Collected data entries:
(** ** HOST *)

Definition host_path_type (local : gomap) : option HostPathType :=
  match map_get local "hostPathType" with
  | None => Some HostPathDirectory
  | Some t =>
      if decide (t = "CreateNew") then Some HostPathDirectoryOrCreate
      else if decide (t = "" ∨ t = "Directory") then Some HostPathDirectory
      else None
  end.

Definition host_volume (cr : DatasetInternal) (permissions : AccessMode)
    (type : HostPathType) : PersistentVolume :=
  MkPV (dataset_meta cr) "hostpath" [permissions] "5Gi"
    (HostPathSource (map_index (di_Local cr) "path") type).

Definition host_claim (cr : DatasetInternal) (permissions : AccessMode) : PersistentVolumeClaim :=
  MkPVC (dataset_meta cr) [permissions] (di_Name cr) "hostpath" (Some "5Gi") None
    ClaimPhaseEmpty.

Definition processLocalDatasetHOST (cr : DatasetInternal) : prog Kube reconciled :=
  if decide (map_index (di_Local cr) "path" = "") then
    Ret (result_done, Some (BadRequest "path missing or not valid"))
  else match permissions_of (di_Local cr) with
  | None => Ret (result_done, Some (BadRequest "permissions not supported"))
  | Some permissions =>
      match host_path_type (di_Local cr) with
      | None => Ret (result_done, Some (BadRequest "HostPath type not supported"))
      | Some type =>
          create_volume_and_claim cr (host_volume cr permissions type)
            (host_claim cr permissions)
      end
  end.

(** ** Object storage *)

(** The boolean text of [mapString[key]], or the default when it is absent or not a
    boolean. *)
Definition getBooleanStringForKeyInMap (defaultValue key : string) (mapString : gomap) : string :=
  match map_get mapString key with
  | None => defaultValue
  | Some valueString =>
      match ParseBool valueString with
      | (valueBool, None) => FormatBool valueBool
      | (_, Some _) => defaultValue
      end
  end.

■ **REQUIRED ACTION**:
Please write out, exactly as they appear, the lines from the line containing "Definition processLocalDatasetHOST (cr" through the last line of the records above, both included.

■ **YOUR RESPONSE**:
Definition processLocalDatasetHOST (cr : DatasetInternal) : prog Kube reconciled :=
  if decide (map_index (di_Local cr) "path" = "") then
    Ret (result_done, Some (BadRequest "path missing or not valid"))
  else match permissions_of (di_Local cr) with
  | None => Ret (result_done, Some (BadRequest "permissions not supported"))
  | Some permissions =>
      match host_path_type (di_Local cr) with
      | None => Ret (result_done, Some (BadRequest "HostPath type not supported"))
      | Some type =>
          create_volume_and_claim cr (host_volume cr permissions type)
            (host_claim cr permissions)
      end
  end.

(** ** Object storage *)

(** The boolean text of [mapString[key]], or the default when it is absent or not a
    boolean. *)
Definition getBooleanStringForKeyInMap (defaultValue key : string) (mapString : gomap) : string :=
  match map_get mapString key with
  | None => defaultValue
  | Some valueString =>
      match ParseBool valueString with
      | (valueBool, None) => FormatBool valueBool
      | (_, Some _) => defaultValue
      end
  end.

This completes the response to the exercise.